笑うと大人のくせに子供みたいで、一緒に寝転がって遊んだりもした。
兄と呼んで欲しかったらしく、呼び方に不服だったのか少し残念がって笑った。
そんな人を覚えている。
忘れてしまえれば楽だったのかもしれない、と思う。
けれど実際は忘れなくて良かったとも、思う。

「でも実際、これだけ似てると腹は立つけど」
「何の話?」
「君の外見の話だよ」

自分が知ってる面影よりも、もっともっと幼いけど。
思ったよりも器用な人だったなぁと思う。オルゴール職人と自ら名乗るだけあって細かい作業が得意だった。
「ふうん」
意識を引き戻すような短い相槌。じっと此方を見詰める瞳の色も同じ色。
「誰と重ねたの?」
「……え?」
「いや、何となく気になって」
にこりと満面の笑みを浮かべたところをみると、粗方見当はついているのだろう。
それはそうかと思い直した。
たぶん彼は色んなことを、隠してきたかったことを知っているから。
それでいて何も言わないのが気に入らないとも思う。過去を求める一途さなら帽子屋の方が分かりやすい。
「別に。
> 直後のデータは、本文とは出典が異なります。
(** * cfImport: the conditional-formatting rule transformer of [cfImport.py]

    A shallow embedding of the pure core of [cfImport.py] (colour
    resolution, column arithmetic, rule-row parsing and the rule application
    loop of [apply_cf_rules]) and the properties of its specification.

    Conventions of the embedding:
    - a Python [str] is a [string]; its characters are read as the code
      points U+0000..U+00FF;
    - a Python [int] is a [Z];
    - a worksheet cell read with [values_only=True] is a [value]; float and
      date cells are outside the model;
    - a Python exception is the [Raise] outcome of the [res] monad;
    - the Streamlit calls that only display something ([st.success],
      [st.info], [st.warning], the progress bar and the status text) do not
      change what [apply_cf_rules] returns and are left out; [st.error]
      followed by [return None] is the [Reported] outcome. *)

From Stdlib Require Import ZArith List String Ascii Bool Lia.
From Stdlib Require Import DecimalString.
Import ListNotations.

Open Scope string_scope.
Open Scope Z_scope.

(** ** Python values and exceptions *)

Inductive value : Type :=
| VNone
| VStr (s : string)
| VInt (n : Z)
| VBool (b : bool).

Inductive exn : Type :=
| IndexError
| AttributeError
| TypeError
| ValueError.

Inductive res (A : Type) : Type :=
| Ok (a : A)
| Raise (e : exn).

Arguments Ok {A} a.
Arguments Raise {A} e.

Definition bind {A B : Type} (c : res A) (k : A -> res B) : res B :=
  match c with
  | Ok a => k a
  | Raise e => Raise e
  end.

Declare Scope py_scope.
Delimit Scope py_scope with py.
Notation "x <- c ;; k" := (bind c (fun x => k))
  (at level 61, c at next level, right associativity) : py_scope.
Open Scope py_scope.

(** [try: ... except: return d] *)
Definition try_except {A : Type} (c : res A) (d : A) : A :=
  match c with
  | Ok a => a
  | Raise _ => d
  end.

(** Truth value of a Python object in a condition. *)
Definition truthy (v : value) : bool :=
  match v with
  | VNone => false
  | VStr s => negb (String.eqb s "")
  | VInt n => negb (n =? 0)
  | VBool b => b
  end.

(** [a == b] on cell values; [True == 1] and [False == 0] in Python. *)
Definition int_of_bool (b : bool) : Z := if b then 1 else 0.
(** * agent_town: the action executor and the control loop that feeds it

    A shallow embedding of [ActionChains] and the four [Action] classes
    (actions.ts, the second file of src/index.ts), of the control loop
    [AiBot.act] / [AiBot.addAction] that drives them
    (src/unnamed/part_001), and of the two older loops, src/bot.ts and
    agent.ts (src/unnamed/part_000), where a property is compared across
    the variants.

    The program is asynchronous JavaScript.  Every [async] function is
    embedded as a coroutine: the part of its body up to the next [await]
    on the outside world is a function on [State]; what is left of the
    body is a [Task] kept in the state until an [Event] of the game
    client (mineflayer) or of the planner (Vertex AI) wakes it.
    Continuations woken by one event run one after the other, in the
    order in which they started to wait, each up to its next wait.

    Of the game client the embedding keeps what the program reads or
    sets: the pathfinder's goal (dropped when it is reached or stopped),
    the entities, the inventory, the blocks, and whether the pathfinder
    raises on a directive. *)

From Stdlib Require Import List ZArith QArith String Bool Arith Lia DecimalString.
Import ListNotations.
Local Close Scope Q_scope.
Local Open Scope string_scope.
Local Open Scope list_scope.

(** ** JavaScript values that cross the planner boundary ([args: any])

    Numbers are coordinates and entity ids: the program stores them,
    compares them, prints them and uses them as keys, and never computes
    with them; integers stand for them. *)

Inductive JsValue : Type :=
| JsUndefined
| JsNumber (n : Z)
| JsString (s : string).

(** [a === b] *)
Definition strictEq (a b : JsValue) : bool :=
  match a, b with
  | JsUndefined, JsUndefined => true
  | JsNumber n, JsNumber m => Z.eqb n m
  | JsString s, JsString t => String.eqb s t
  | _, _ => false
  end.

(** The key under which [o[v]] looks a property up. *)
Definition propertyKey (v : JsValue) : string :=
  match v with
  | JsUndefined => "undefined"
  | JsNumber n => NilZero.string_of_int (Z.to_int n)
  | JsString s => s
  end.

(** An object literal with value properties, in source order. *)
Definition Obj : Type := list (string * JsValue).

(** [o.k], [undefined] when the property is absent. *)
Fixpoint prop (k : string) (o : Obj) : JsValue :=
  match o with
  | [] => JsUndefined
  | (k', v) :: o' => if String.eqb k k' then v else prop k o'
  end.

(** ** The four action classes, as data *)

Inductive Action : Type :=
| MoveToPosition (x y z : JsValue)
| Eat (itemName : JsValue)
| FollowAndAttack (entityId : JsValue)
| DigBlock (x y z : JsValue).

(** An action object: the fields of the class instance and its identity
    (two [new] expressions never give the same object). *)
Record ActionObj : Type := { oid : nat; fields : Action }.

(** What [toJSON] returns: [{ action: ..., args: {...} }]. *)
Record Described : Type := { action : string; args : Obj }.
(** C1, amended: the [bookmarks.create] input declares [title], [url] and
    the optional [description], the required parents [spaceId] and
    [groupId], and [id] and [order], and nothing else. An input made of
    these is accepted. [faviconUrl] is declared by [bookmarks.update], not
    by [create]: an object literal supplying it to [create] is refused,
    and assignability to the [create] input ignores whatever it holds. *)
Theorem C1_bookmarks_create_shape :
  input_names bookmarks.create
  = ["id"; "spaceId"; "groupId"; "title"; "url"; "description"; "order"]
  ∧ input_required bookmarks.create
    = ["id"; "spaceId"; "groupId"; "title"; "url"; "order"]
  ∧ input_field bookmarks.create "description"
    = Some (opt "description" nullable_string)
  ∧ (∀ id space group title url ord,
       input_accepts bookmarks.create
         (obj [ ("id", VStr id); ("spaceId", VStr space);
                ("groupId", VStr group); ("title", VStr title);
                ("url", VStr url); ("order", VNum ord) ]) = true)
  ∧ (∀ id space group title url description ord,
       input_accepts bookmarks.create
         (obj [ ("id", VStr id); ("spaceId", VStr space);
                ("groupId", VStr group); ("title", VStr title);
                ("url", VStr url); ("description", VStr description);
                ("order", VNum ord) ]) = true)
  ∧ input_declares bookmarks.create "faviconUrl" = false
  ∧ input_declares bookmarks.update "faviconUrl" = true
  ∧ (∀ props x, props !! "faviconUrl" = Some x →
                input_accepts bookmarks.create (VObj props) = false)
  ∧ (∀ props x,
       input_has_type bookmarks.create (VObj (<["faviconUrl":=x]> props))
       = input_has_type bookmarks.create (VObj props)).
Proof.
  repeat split; try (intros; vm_compute; reflexivity).
  - intros props x Hx. by eapply input_excess.
  - intros props x. by apply has_type_insert_undeclared.
Qed.

Lemma C1_bookmarks_create_shape_witness :
  input_accepts bookmarks.create
    (VObj {[ "faviconUrl" := VStr "https://rocq-prover.org/favicon.ico" ]})
  = false.
Proof.
  destruct C1_bookmarks_create_shape as (_ & _ & _ & _ & _ & _ & _ & H & _).
  eapply H. apply lookup_singleton_eq.
Defined.

(** C2: [{id:"b1", groupId:"g2", spaceId:"s2"}] is accepted by
    [bookmarks.move]; [move] and [update] are two procedures of the
    [bookmarks] family with different input shapes: no value lacking one of
    [id], [groupId], [spaceId] has the input type of [move], whereas an
    input holding only [id] is accepted by [update]; and [move] returns a
    [Bookmark]. *)
Theorem C2_move_distinct_from_update :
  input_accepts bookmarks.move
    (obj [("id", VStr "b1"); ("groupId", VStr "g2"); ("spaceId", VStr "s2")])
  = true
  ∧ (procedure_at "bookmarks" "move" = Some bookmarks.move
     ∧ procedure_at "bookmarks" "update" = Some bookmarks.update
     ∧ input bookmarks.move ≠ input bookmarks.update)
  ∧ (∀ v, lacks v "id" || lacks v "groupId" || lacks v "spaceId" = true →
          input_has_type bookmarks.move v = false)
  ∧ (∀ id, input_accepts bookmarks.update (obj [("id", VStr id)]) = true
           ∧ input_has_type bookmarks.move (obj [("id", VStr id)]) = false)
  ∧ output bookmarks.move = Bookmark.
Proof.
  split; [reflexivity|]. split; [|split; [|split]].
  - repeat split. discriminate.
  - intros v H. lacking H.
  - intros id. split; [vm_compute; reflexivity|].
    eapply input_lacks with (n := "groupId"); [listed|]. vm_compute. reflexivity.
  - reflexivity.
Qed.

Lemma C2_move_distinct_from_update_witness :
  input_has_type bookmarks.move (obj [("id", VStr "b1"); ("spaceId", VStr "s2")])
  = false.
Proof.
  destruct C2_move_distinct_from_update as (_ & _ & H & _).
  apply H. vm_compute. reflexivity.
Defined.

(** C3: for [spaces.update], [groups.update] and [bookmarks.update] an
    input holding only [id] is accepted: [id] is the one required property,
    every other declared property is optional. *)
Theorem C3_update_needs_only_id (id : string) :
  (input_accepts spaces.update (obj [("id", VStr id)]) = true
   ∧ input_accepts groups.update (obj [("id", VStr id)]) = true
   ∧ input_accepts bookmarks.update (obj [("id", VStr id)]) = true)
  ∧ (input_required spaces.update = ["id"]
     ∧ input_required groups.update = ["id"]
     ∧ input_required bookmarks.update = ["id"]).
Proof. repeat split; vm_compute; reflexivity. Qed.

(** C4: the [groups.reorder] input requires both [spaceId] and
    [orderedIds]: a value lacking either does not have the input type, in
    particular one that holds [orderedIds] only, and one that holds both is
    accepted. *)
Theorem C4_groups_reorder_needs_scope :
  input_required groups.reorder = ["spaceId"; "orderedIds"]
  ∧ (∀ v, lacks v "spaceId" || lacks v "orderedIds" = true →
          input_has_type groups.reorder v = false)
  ∧ (∀ ids, input_has_type groups.reorder (obj [("orderedIds", strings ids)])
            = false)
  ∧ (∀ space ids,
       input_accepts groups.reorder
         (obj [("spaceId", VStr space); ("orderedIds", strings ids)])
       = true).
Proof.
  split; [reflexivity|]. split; [|split].
  - intros v H. lacking H.
  - intros ids. eapply input_lacks with (n := "spaceId"); [listed|].
    vm_compute. reflexivity.
  - intros space ids. pose proof (has_type_strings ids) as H.
    revert H. generalize (strings ids). intros a H.
    vm_compute in H |- *. by rewrite H.
Qed.

Lemma C4_groups_reorder_needs_scope_witness :
  input_has_type groups.reorder (obj [("orderedIds", strings ["g1"; "g2"])])
  = false.
Proof.
  destruct C4_groups_reorder_needs_scope as (_ & H & _).
  apply H. vm_compute. reflexivity.
Defined.
(** ** The representation invariant *)

(** * The claims *)

(** C1: at full capacity, [EmplaceBack] (and [PushBack], which calls it)
    builds the new element in its final slot of the new block before any
    existing element is relocated; when that construction throws, the
    vector keeps its size, capacity and elements, and no element operation
    has run. *)
Theorem C1_emplace_back_strong {A} (et : @ElemType A) :
  (forall v, Size v = Capacity v ->
     exists m, run (EmplaceBack et (Args None)) v = Exn m /\ vec_of m = v /\ m_trace m = []) /\
  (forall v a, Size v = Capacity v -> copy_throws et a = true ->
     exists m, run (PushBack et (Ext a)) v = Exn m /\ vec_of m = v /\ m_trace m = []) /\
  (forall xs a, Forall (fun x => reloc_throws et x = false) xs ->
     exists m, run (EmplaceBack et (Args (Some a))) (mkV xs 0) = Ok (length xs) m /\
       vec_of m = mkV (xs ++ [a]) (grown (length xs) - S (length xs)) /\
       m_trace m = EvConstruct :: (replicate (length xs) (reloc_event et)
                                   ++ replicate (length xs) EvDestroy)).
Proof.
  split; [|split].
  - intros v Hv. eexists. split; [apply EmplaceBack_throw_full, Hv|]. by destruct v.
  - intros v a Hv Ha. unfold PushBack, copy_of, copy_arg. rewrite Ha.
    eexists. split; [apply EmplaceBack_throw_full, Hv|]. by destruct v.
  - intros xs a Hxs. by apply EmplaceBack_grow_run.
Qed.
(** * LSDAMM mesh core: membership engine, coordinator and instance manager

    A shallow embedding of [src/native/src/mesh/swim_gossip.c],
    [node_coordinator.c] and [node_manager.c], and the properties of the
    specification that concern them.

    Conventions of the embedding.
    - C integers are [Z]; every store into a fixed-width field is written
      with its wrap-around ([u16], [u32], [u64]).
    - [char] arrays are [string]s (the bytes up to the terminating NUL);
      [strncpy (dst, src, n)] keeps the first [n] characters.
    - A singly linked list is a [list], head first.  A pointer into it is
      the position of the record counted from the head ([node_ptr]).
    - [time(NULL)], the millisecond clock and [rand()] are read by the
      caller of the model and passed in as arguments.
    - [calloc]/[malloc] succeed; logging has no effect on the state; the
      mutexes are not modelled: every operation runs to its end alone,
      and a lock taken twice by one thread is taken as granted, as the
      [CRITICAL_SECTION] of the Windows build grants it.  ([swim_leave]
      and [swim_check_timeouts] call, with the lock held, functions that
      take it again.) *)

From Stdlib Require Import ZArith List String Ascii Bool Lia.
From Stdlib Require Import DecimalString.
Import ListNotations.
Open Scope Z_scope.

Set Implicit Arguments.

(* ================================================================= *)
(** ** Machine integers and C strings *)

Definition wrap (bits z : Z) : Z := z mod 2 ^ bits.
Definition u8 := wrap 8.
Definition u16 := wrap 16.
Definition u32 := wrap 32.
Definition u64 := wrap 64.

(** [strncpy (dst, src, n)] into a zeroed buffer of [n + 1] bytes. *)
Definition strncpy (n : nat) (src : string) : string := substring 0 n src.

(** [strcmp (a, b) == 0] *)
Definition streq (a b : string) : bool := String.eqb a b.

(** Conversion of an integer to [bool]: non-zero is [true]. *)
Definition to_bool (z : Z) : bool := negb (z =? 0).
#[global] Open Scope Z_scope.
#[export] Set Warnings "-clear-no-such-hyp".
#[global] Set Default Goal Selector "!".

(** Account identifiers, ordered as the 256-bit numbers they are. *)
Abbreviation AccountId := N.

(** ** Results *)

(** Rust's [Result]: a value or an error. *)
Inductive Result (E A : Type) : Type :=
| Ok (a : A)
| Err (e : E).
Arguments Ok {E A} a.
Arguments Err {E A} e.

#[global] Instance result_ret E : MRet (Result E) := fun A a => Ok a.
#[global] Instance result_bind E : MBind (Result E) := fun A B f m =>
  match m with Ok a => f a | Err e => Err e end.
#[global] Instance result_fmap E : FMap (Result E) := fun A B f m =>
  match m with Ok a => Ok (f a) | Err e => Err e end.

(** [Option::ok_or]. *)
Definition ok_or {E A} (o : option A) (e : E) : Result E A :=
  match o with Some a => Ok a | None => Err e end.

(** [frame_support::ensure!]. *)
Definition ensure {E} (b : bool) (e : E) : Result E unit :=
  if b then Ok tt else Err e.

(** [Result::map_err]. *)
Definition map_err {E F A} (f : E -> F) (r : Result E A) : Result F A :=
  match r with Ok a => Ok a | Err e => Err (f e) end.

Definition is_ok {E A} (r : Result E A) : bool :=
  match r with Ok _ => true | Err _ => false end.

(** ** Origins *)

(** [frame_system::RawOrigin]. *)
Inductive Origin := Root | Signed (who : AccountId) | NoOrigin.

(** ** The storage monad

    A call of a pallet reads and writes the storage [S] and ends in a
    [Result].  As in the runtime, the writes done before an error stay in the
    storage until an enclosing [transactional] undoes them. *)
Definition ST (E S A : Type) : Type := S -> Result E A * S.

#[global] Instance st_ret E S : MRet (ST E S) := fun A a s => (Ok a, s).
#[global] Instance st_bind E S : MBind (ST E S) := fun A B f m s =>
  match m s with
  | (Ok a, s1) => f a s1
  | (Err e, s1) => (Err e, s1)
  end.

Section StorageOps.
Context {E S : Type}.

Definition get : ST E S S := fun s => (Ok s, s).
Definition gets {A} (f : S -> A) : ST E S A := fun s => (Ok (f s), s).
Definition modify (f : S -> S) : ST E S unit := fun s => (Ok tt, f s).
Definition fail {A} (e : E) : ST E S A := fun s => (Err e, s).
Definition lift {A} (r : Result E A) : ST E S A := fun s => (r, s).

(** The [#[transactional]] attribute, and the layer every dispatched call
    runs in: an error undoes the writes. *)
Definition transactional {A} (m : ST E S A) : ST E S A := fun s =>
  match m s with
  | (Ok a, s1) => (Ok a, s1)
  | (Err e, _) => (Err e, s)
  end.

(** [for x in xs { f(x)?; }] *)
Fixpoint for_each {A} (xs : list A) (f : A -> ST E S unit) : ST E S unit :=
  match xs with
  | [] => mret tt
  | x :: xs => f x ;; for_each xs f
  end.

(** Run a call and hand its result over as a value: [match f() { ... }]. *)
Definition attempt {F A} (m : ST F S A) : ST E S (Result F A) := fun s =>
  let '(r, s1) := m s in (Ok r, s1).

(** The state after a call, whatever its result. *)
Definition exec {A} (m : ST E S A) (s : S) : S := snd (m s).
End StorageOps.

(** A small program logic: [triple P m Q] when [m], run from a state in [P],
    either fails or ends with a result and a state in [Q]. *)
Definition triple {E S A} (P : S -> Prop) (m : ST E S A) (Q : A -> S -> Prop) : Prop :=
  forall s a s', P s -> m s = (Ok a, s') -> Q a s'.

Lemma bind_ok {E S A B} (m : ST E S A) (f : A -> ST E S B) s b s' :
  (m ≫= f) s = (Ok b, s') ->
  exists a s1, m s = (Ok a, s1) /\ f a s1 = (Ok b, s').
Proof. unfold mbind, st_bind. destruct (m s) as [[a|e] s1]; naive_solver. Qed.

Lemma result_bind_ok {E A B} (m : Result E A) (f : A -> Result E B) b :
  m ≫= f = Ok b -> exists a, m = Ok a /\ f a = Ok b.
Proof. destruct m; naive_solver. Qed.

(** The error of a chain of [?]s comes from one of them. *)
Lemma result_bind_err {E A B} (m : Result E A) (f : A -> Result E B) e :
  m ≫= f = Err e -> m = Err e \/ exists a, m = Ok a /\ f a = Err e.
Proof. destruct m; cbn; [right; eauto|left; congruence]. Qed.

Lemma ok_or_err {E A} (o : option A) (e e' : E) : ok_or o e = Err e' -> e' = e.
Proof. destruct o; cbn; congruence. Qed.

Lemma ensure_ok {E} b (e : E) u : ensure b e = Ok u -> b = true.
Proof. destruct b; done. Qed.

Lemma ok_or_ok {E A} (o : option A) (e : E) a : ok_or o e = Ok a -> o = Some a.
Proof. destruct o; naive_solver. Qed.

Lemma map_err_ok {E F A} (f : E -> F) (r : Result E A) a :
  map_err f r = Ok a -> r = Ok a.
Proof. destruct r; naive_solver. Qed.

Lemma lift_ok {E S A} (r : Result E A) (s : S) a s' :
  lift r s = (Ok a, s') -> r = Ok a /\ s' = s.
Proof. unfold lift. naive_solver. Qed.

Lemma get_ok {E S} (s a s' : S) : @get E S s = (Ok a, s') -> a = s /\ s' = s.
Proof. unfold get. naive_solver. Qed.
Lemma gets_ok {E S A} (f : S -> A) (s : S) a s' :
  @gets E S A f s = (Ok a, s') -> a = f s /\ s' = s.
Proof. unfold gets. naive_solver. Qed.
Lemma modify_ok {E S} f (s : S) a s' : @modify E S f s = (Ok a, s') -> a = tt /\ s' = f s.
Proof. unfold modify. naive_solver. Qed.
Lemma mret_ok {E S A} (x : A) (s : S) a s' :
  (mret x : ST E S A) s = (Ok a, s') -> a = x /\ s' = s.
Proof. unfold mret, st_ret. naive_solver. Qed.

(** A run that evaluates to a success. *)
Lemma exec_ok {E S} (m : ST E S unit) (s : S) : is_ok (m s).1 = true -> m s = (Ok tt, exec m s).
Proof. unfold exec. by destruct (m s) as [[[]|] s1]. Qed.
Lemma exec_result {E S A} (m : ST E S A) (s : S) r : (m s).1 = r -> m s = (r, exec m s).
Proof. unfold exec. intros <-. by destruct (m s). Qed.

(** Where the error of a sequence of calls comes from. *)
Lemma bind_err {E S A B} (m : ST E S A) (f : A -> ST E S B) s e s' :
  (m ≫= f) s = (Err e, s') ->
  m s = (Err e, s') \/ exists a s1, m s = (Ok a, s1) /\ f a s1 = (Err e, s').
Proof.
  unfold mbind, st_bind. destruct (m s) as [[a|e'] s1]; [right; eauto|left; congruence].
Qed.
Lemma lift_err {E S A} (r : Result E A) (s s' : S) e :
  lift r s = (Err e, s') -> r = Err e /\ s' = s.
Proof. unfold lift. intros [= -> ->]. done. Qed.
Lemma ensure_err {E} b (e e' : E) : ensure b e = Err e' -> e' = e.
Proof. destruct b; cbn; congruence. Qed.
Lemma transactional_err_inv {E S A} (m : ST E S A) s e s' :
  transactional m s = (Err e, s') -> exists s1, m s = (Err e, s1).
Proof. unfold transactional. destruct (m s) as [[?|?] ?]; [done|]. intros [= -> _]. eauto. Qed.

Lemma transactional_ok {E S A} (m : ST E S A) s a s' :
  transactional m s = (Ok a, s') -> m s = (Ok a, s').
Proof. unfold transactional. destruct (m s) as [[?|?] ?]; naive_solver. Qed.

(** An error leaves the storage as it was. *)
Lemma transactional_err {E S A} (m : ST E S A) s e s' :
  transactional m s = (Err e, s') -> s' = s.
Proof. unfold transactional. destruct (m s) as [[?|?] ?]; naive_solver. Qed.

Lemma attempt_ok {E F S A} (m : ST F S A) (s s' : S) r :
  @attempt E S F A m s = (Ok r, s') -> m s = (r, s').
Proof. unfold attempt. destruct (m s). congruence. Qed.

Lemma triple_bind {E S A B} P (m : ST E S A) Q (f : A -> ST E S B) R :
  triple P m Q -> (forall a, triple (Q a) (f a) R) -> triple P (m ≫= f) R.
Proof. intros Hm Hf s b s' HP (a & s1 & H1 & H2)%bind_ok. eapply Hf, H2. eauto. Qed.

Lemma triple_transactional {E S A} P (m : ST E S A) Q :
  triple P m Q -> triple P (transactional m) Q.
Proof. intros Hm s a s' HP Hr%transactional_ok. by eapply Hm. Qed.

(** A step that reads or checks and writes nothing. *)
Lemma triple_lift {E S A} (P : S -> Prop) (r : Result E A) : triple P (lift r) (fun _ => P).
Proof. intros s a s' HP [_ ->]%lift_ok. done. Qed.
Lemma triple_mret {E S A} (P : S -> Prop) (x : A) : triple P (mret x : ST E S A) (fun _ => P).
Proof. intros s a s' HP [_ ->]%mret_ok. done. Qed.
Lemma triple_fail {E S A} (P : S -> Prop) (e : E) Q : triple P (fail e : ST E S A) Q.
Proof. intros s a s' HP Hr. discriminate Hr. Qed.
Lemma triple_gets {E S A} (P : S -> Prop) (f : S -> A) :
  triple P (gets f : ST E S A) (fun _ => P).
Proof. intros s a s' HP [_ ->]%gets_ok. done. Qed.
Lemma triple_get {E S} (P : S -> Prop) : triple P (get : ST E S S) (fun _ => P).
Proof. intros s a s' HP [_ ->]%get_ok. done. Qed.
Lemma triple_modify {E S} (P : S -> Prop) (f : S -> S) Q :
  (forall s, P s -> Q tt (f s)) -> triple P (modify f : ST E S unit) Q.
Proof. intros Hf s [] s' HP [_ ->]%modify_ok. by apply Hf. Qed.

Lemma triple_for_each {E S A} (I : S -> Prop) (xs : list A) (f : A -> ST E S unit) :
  (forall x, x ∈ xs -> triple I (f x) (fun _ => I)) ->
  triple I (for_each xs f) (fun _ => I).
Proof.
  induction xs as [|x xs IH]; intros Hf; simpl.
  - intros s a s' HI H. unfold mret, st_ret in H. by simplify_eq.
  - eapply triple_bind; [apply Hf; left|]. intros ?. apply IH.
    intros y Hy. apply Hf. by right.
Qed.

(** What a run changes whatever its result, and what a failing run changes. *)
Definition keeps {E S A} (R : S -> S -> Prop) (m : ST E S A) : Prop :=
  forall s, R s (snd (m s)).
Definition keeps_err {E S A} (R : S -> S -> Prop) (m : ST E S A) : Prop :=
  forall s e s', m s = (Err e, s') -> R s s'.

Section Keeps.
Context {E S : Type} (R : S -> S -> Prop) `{!Reflexive R, !Transitive R}.

Lemma keeps_lift {A} (r : Result E A) : keeps R (lift r).
Proof. intros s. reflexivity. Qed.
Lemma keeps_get : keeps R (get : ST E S S).
Proof. intros s. reflexivity. Qed.
Lemma keeps_gets {A} (f : S -> A) : keeps R (gets f : ST E S A).
Proof. intros s. reflexivity. Qed.
Lemma keeps_fail {A} (e : E) : keeps R (fail e : ST E S A).
Proof. intros s. reflexivity. Qed.
Lemma keeps_mret {A} (x : A) : keeps R (mret x : ST E S A).
Proof. intros s. reflexivity. Qed.
Lemma keeps_bind {A B} (m : ST E S A) (f : A -> ST E S B) :
  keeps R m -> (forall a, keeps R (f a)) -> keeps R (m ≫= f).
Proof.
  intros Hm Hf s. unfold mbind, st_bind. specialize (Hm s).
  destruct (m s) as [[a|e] s1]; cbn in *; [|done]. etransitivity; [done|]. apply Hf.
Qed.
Lemma keeps_err_bind {A B} (m : ST E S A) (f : A -> ST E S B) :
  keeps R m -> (forall a, keeps_err R (f a)) -> keeps_err R (m ≫= f).
Proof.
  intros Hm Hf s e s' [Hr|(a & s1 & H1 & H2)]%bind_err.
  - specialize (Hm s). by rewrite Hr in Hm.
  - specialize (Hm s). rewrite H1 in Hm. etransitivity; [done|]. by eapply Hf.
Qed.
Lemma keeps_keeps_err {A} (m : ST E S A) : keeps R m -> keeps_err R m.
Proof. intros Hm s e s' Hr. specialize (Hm s). by rewrite Hr in Hm. Qed.
Lemma keeps_ok {A} (m : ST E S A) s r s' : keeps R m -> m s = (r, s') -> R s s'.
Proof. intros Hm Hr. specialize (Hm s). by rewrite Hr in Hm. Qed.
End Keeps.
Lemma propagate_fees_unfold index :
  propagate_fees index =
    (node ← get_node index;
     node_total ← lift (total_stake node);
     if node_total =? 0 then mret tt else
     (if is_weak_leaf node then
        mutate_node index (
          node ← get;
          f ← lift (checked_add_res 128 (fees node) (lazy_fees node));
          modify (set_fees f))
      else
        node_total ← lift (total_stake node);
        remaining ← lift (bmul_bdiv 128 (descendant_stake node) (lazy_fees node) node_total);
        own_fees ← lift (checked_sub_res (lazy_fees node) remaining);
        mutate_node index (
          node ← get;
          f ← lift (checked_add_res 128 (fees node) own_fees);
          modify (set_fees f)) ;;
        t ← get;
        c ← lift (children t index);
        remaining ← give_left remaining (descendant_stake node) (lhs c);
        give_right remaining (rhs c)) ;;
     mutate_node index (modify (set_lazy_fees 0))).
Proof. reflexivity. Qed.

Lemma mutate_add_fees_ok i (g : Node -> Z) t u t' :
  mutate_node i (
    node ← get;
    f ← lift (checked_add_res 128 (fees node) (g node));
    modify (set_fees f)) t = (Ok u, t') ->
  exists n, nodes t !! Z.to_nat i = Some n /\ fees n + g n <= umax 128 /\
    t' = set_nodes (<[Z.to_nat i := set_fees (fees n + g n) n]> (nodes t)) t.
Proof. intros H. tree_run H. eauto. Qed.

Lemma mutate_modify_ok i f t u t' :
  mutate_node i (modify f) t = (Ok u, t') ->
  exists n, nodes t !! Z.to_nat i = Some n /\
    t' = set_nodes (<[Z.to_nat i := f n]> (nodes t)) t.
Proof. intros H. tree_run H. eauto. Qed.

Lemma lookup_set_nodes t i n m :
  nodes t !! i = Some n -> nodes (set_nodes (<[i := m]> (nodes t)) t) !! i = Some m.
Proof. intros H. apply list_lookup_insert_eq. by eapply lookup_lt_Some. Qed.

(** What a step of propagation at node [n] with index [i] loses: the part of
    the remaining fees [rem] that the left child does not take when there is
    no right child. *)
Definition lost_at (t : LiquidityTree) (i : Z) (n : Node) (d : Z) : Prop :=
  node_count t <= 2 * i + 2 /\ 0 < descendant_stake n /\
  exists rem r,
    bmul_bdiv 128 (descendant_stake n) (lazy_fees n) (stake n + descendant_stake n) = Ok rem /\
    0 <= rem <= lazy_fees n /\ d = r /\
    (2 * i + 1 < node_count t ->
     exists nl, nodes t !! Z.to_nat (2 * i + 1) = Some nl /\
     bmul_bdiv 128 (stake nl + descendant_stake nl) rem (descendant_stake n) = Ok (rem - r)).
君に関係あること?」
「うーん、どうだろう」
笑う。
「何となく、どうやったら呼べるかなぁって思っただけだよ」

 ―ねぇ、どうやって君を呼んだらいいかな。

瞬間重なる声に目眩がした。
覚えているのも、忘れてしまうのも、きっとどっちも辛い。
自分が取った選択と、無意識に兄が取った選択は、どちらも。
「勝手にしたらいいよ」
視界さえ暈けるような感覚に素っ気なく言い返せば、「そう」とだけ返った。



>>これだけの短いのに、書いてる間に色々と見失った。
   そんなこんなオズとヴィンス。